Legarda cited figures showing a substantial decrease in levels of particulate matter (PM)—which refers to a mixture of solid particles or liquid droplets in the atmosphere capable of penetrating deep into lung passageways and entering the bloodstream causing cardiovascular, cerebrovascular and respiratory impacts—in different parts of Metro Manila.
According to the Environmental Management Bureau (EMB) of the Department of Environment and Natural Resources (DENR), the air quality in Metro Manila is “improving”, recording “good” or “moderate/fair” levels of PM10 (inhalable particles 10 micrometers or smaller in diameter) in various cities. Meanwhile, according to the Environmental Pollution Studies Laboratory of the Institute of Environmental Science and Meteorology at the University of the Philippines-Diliman, data gathered from airtoday.ph stations shows that the levels of PM2.5 (2.5 micrometers or smaller) decreased by 80 to 180% at the Lung Center of the Philippines compound, and by 70 to 90% as measured along EDSA Muñoz, from two weeks to days prior the ECQ.
“The improvement in our air quality may just be temporary and would likely see a reverse when industries, businesses, transportation, and daily activities resume. This health crisis, although truly unfortunate, provided us a glimpse on the quality of air we and our families could be enjoying if our economy utilizes more of the clean sources of energy and not fossil fuel,” said Legarda, who also authored the Clean Air Act and Renewable Energy Act.
Legarda cited the World Health Organization (WHO) report that air pollution kills an estimated seven million people worldwide every year and that nine out of ten people breathe air containing high levels of pollutants. In the Philippines alone, 120,000 Filipinos die every year because of air pollution.
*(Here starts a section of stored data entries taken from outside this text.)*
(* ===== verification/MuslHash.v ===== *)
(** * Hash tables of the C library (src/musl/src/search/hsearch.c)

    A table has 2^n entries.  The place of a key is looked for at its hash, then 1, 3, 6,
    10, ... entries further on.  These places are all the places of the table, so that
    the search ends at the key or at an empty entry; the table is enlarged when three
    quarters are in use.  The table is a map from keys to data.  Whether there is memory is
    an argument. *)

From Stdlib Require Import ZArith Znumtheory Zpow_facts Lia Ascii String.
From stdpp Require Import base gmap list.
From S2P Require Import Prelude.

Local Open Scope Z_scope.

Definition MINSIZE : Z := 8.
Definition MAXSIZE : Z := 2 ^ 64 / 2.

(** ** The code *)

(** A key that is not null is the string it points to. *)
Record ENTRY (D : Type) := Entry { key : option (list ascii); data : D }.
Arguments Entry {D}. Arguments key {D}. Arguments data {D}.
(** [struct __tab] *)
Record tab (D : Type) := Tab { entries : option (list (ENTRY D)); mask : Z; used : Z }.
Arguments Tab {D}. Arguments entries {D}. Arguments mask {D}. Arguments used {D}.
Inductive ACTION := FIND | ENTER.

Definition keyhash (k : list ascii) : Z := fold_left (fun h c => u64 (31 * h + Z_of_byte c)) k 0.

Section Code.
Context {D : Type} (null : D).
Implicit Types (es : list (ENTRY D)) (t : tab D).

Definition has_key (e : ENTRY D) : bool := match key e with Some _ => true | None => false end.
Definition key_is (k : list ascii) (e : ENTRY D) : bool := match key e with Some k' => bool_decide (k' = k) | None => false end.

(** [for (i=hash,j=1; ; i+=j++)] up to an entry for which [stop] holds: its index. *)
Fixpoint probe_loop (fuel : nat) (stop : ENTRY D -> bool) es (mask i j : Z) : outcome Z :=
  match fuel with
  | O => Undef
  | S fuel =>
      let n := Z.land i mask in
      let! e := deref (es !! Z.to_nat n) in
      if stop e then Ret n else probe_loop fuel stop es mask (u64 (i + j)) (u64 (j + 1))
  end.

Fixpoint newsize_loop (fuel : nat) (newsize nel : Z) : outcome Z :=
  if newsize <? nel then match fuel with O => Undef | S fuel => newsize_loop fuel (u64 (newsize * 2)) nel end
  else Ret newsize.

(** The entries with a key are put into the new ones. *)
Fixpoint rehash (old es : list (ENTRY D)) (mask : Z) : outcome (list (ENTRY D)) :=
  match old with
  | [] => Ret es
  | e :: old =>
      match key e with
      | None => rehash old es mask
      | Some k =>
          let! n := probe_loop (length es) (fun e => negb (has_key e)) es mask (keyhash k) 1 in
          rehash old (<[Z.to_nat n := e]> es) mask
      end
  end.

(** Whether [calloc] returns memory; [mem]: whether [malloc] does *)
Definition calloc (mem : bool) (m n : Z) : bool :=
  if negb (n =? 0) && ((2 ^ 64 - 1) / n <? m) then false else mem.
Definition sizeof_ENTRY : Z := 16.
Lemma move_length v path xs : length (move v path xs) = length xs.
Proof. revert xs. induction path as [|i [|j path] IH]; intros xs; [done|cbn; by rewrite length_insert|]. change (move v (i :: j :: path) xs) with (move v (j :: path) (<[i := xs !!! j]> xs)). by rewrite IH, length_insert. Qed.
Lemma move_other v path xs k : k ∉ path -> move v path xs !!! k = xs !!! k.
Proof.
  revert xs. induction path as [|i [|j path] IH]; intros xs Hk; [done| |].
  - cbn. apply list_lookup_total_insert_ne. set_solver.
  - change (move v (i :: j :: path) xs) with (move v (j :: path) (<[i := xs !!! j]> xs)). rewrite IH by set_solver. apply list_lookup_total_insert_ne. set_solver.
Qed.
Lemma total_insert xs i v : i < length xs -> <[i := v]> xs !!! i = v.
Proof. apply list_lookup_total_insert_eq. Qed.
Lemma total_insert_ne xs i j v : i <> j -> <[i := v]> xs !!! j = xs !!! j.
Proof. apply list_lookup_total_insert_ne. Qed.
Lemma array_eq xs ys : length xs = length ys -> (forall i, i < length xs -> xs !!! i = ys !!! i) -> xs = ys.
Proof.
  intros Hl H. apply list_eq. intros i. destruct (decide (i < length xs)) as [Hi|Hi].
  - specialize (H i Hi). destruct (lookup_lt_is_Some_2 xs i Hi) as [x Ex]. destruct (lookup_lt_is_Some_2 ys i ltac:(lia)) as [y Ey].
    rewrite !list_lookup_total_alt, Ex, Ey in H. cbn in H. congruence.
  - rewrite !lookup_ge_None_2 by lia. done.
Qed.
(* ===== verification/FuseDaemons.v ===== *)
(** * The FUSE daemons (src/fuse)

    The file systems that the libraries of src/usfs_wrap are compared with: fusexmp_fh.c
    hands the calls of the kernel back to it, avfsd.c to AVFS, fuse_cruise.c to CRUISE.
    fusexmp_fh.c is the program that the command in its first lines builds, without the
    HAVE_ macros.

    [daemons_agree_with_libraries]: on the same system fusexmp_fh.c and usfs_wrap.c do
    the same calls and give the same answers for whole sequences of calls, with the
    exceptions that it lists.
    [xmp_readdir_lists_all]: a directory that is read in pieces, from any of the offsets
    that were handed out, is read completely and without repetitions. *)

From Stdlib Require Import ZArith Lia Ascii String.
From stdpp Require Import base list gmap.
From S2P Require Import Prelude World UsfsWrap.

Local Open Scope Z_scope.

(** The fields that are used of a directory entry. *)
Record dirent := Dirent { d_ino : Z; d_type : Z; d_name : list ascii }.
(** A vector of one buffer, which is a place in a file. *)
Record bufvec := BufVec { bv_size : Z; bv_is_fd : bool; bv_fd_seek : bool; bv_fd : Z; bv_pos : Z }.

(** The calls that the libraries do not need. *)
Class PosixNames (W : Type) := {
  c_mkfifo : list ascii -> Z -> W -> Z * W;
  c_mknod : list ascii -> Z -> Z -> W -> Z * W;
  c_mkdir : list ascii -> Z -> W -> Z * W;
  c_rmdir : list ascii -> W -> Z * W;
  c_symlink : list ascii -> list ascii -> W -> Z * W;
  c_rename : list ascii -> list ascii -> W -> Z * W;
  c_link : list ascii -> list ascii -> W -> Z * W;
  c_chmod : list ascii -> Z -> W -> Z * W;
  c_lchown : list ascii -> Z -> Z -> W -> Z * W;
  statvfs : Type;
  c_statvfs : list ascii -> W -> (Z * statvfs) * W;
  c_dup : Z -> W -> Z * W;
  c_flock : Z -> Z -> W -> Z * W;
  (** [ulockmgr_op] with the lock and its owner *)
  flock_t : Type;
  c_ulockmgr_op : Z -> Z -> flock_t -> Z -> W -> (Z * flock_t) * W;
  (** [fuse_buf_copy] with FUSE_BUF_SPLICE_NONBLOCK, from memory *)
  c_buf_copy : bufvec -> list ascii -> W -> Z * W;
  (** whether there is memory *)
  malloc_ok : W -> bool;
  (** directory streams *)
  c_opendir : list ascii -> W -> option Z * W;
  c_readdir : Z -> W -> option dirent * W;
  c_telldir : Z -> W -> Z * W;
  c_seekdir : Z -> Z -> W -> W;
  c_closedir : Z -> W -> Z * W }.

Section Code.
Context {W : Type} `{Posix W} `{PosixNames W}.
Legarda also said that air pollution, which causes long-term ailments such as asthma, and impairs children's cognitive development, costs societies across the globe USD5 trillion annually. She also reiterated UN Secretary-General Antonio Guterres' earlier call to help address air pollutants that cause global warming, such as black carbon from diesel engines and trash burning, and that reducing emissions from such could help alleviate global warming by up to 0.5 degrees Celsius over the next few decades.
"As we exert all efforts to contain this pandemic, let us also be reminded to pursue and embrace sustainable principles and practices in our communities and homes. Let our environmental laws urge us to take care of our environment as our means to ensure public safety and health for the present and future generations,” Legarda concluded.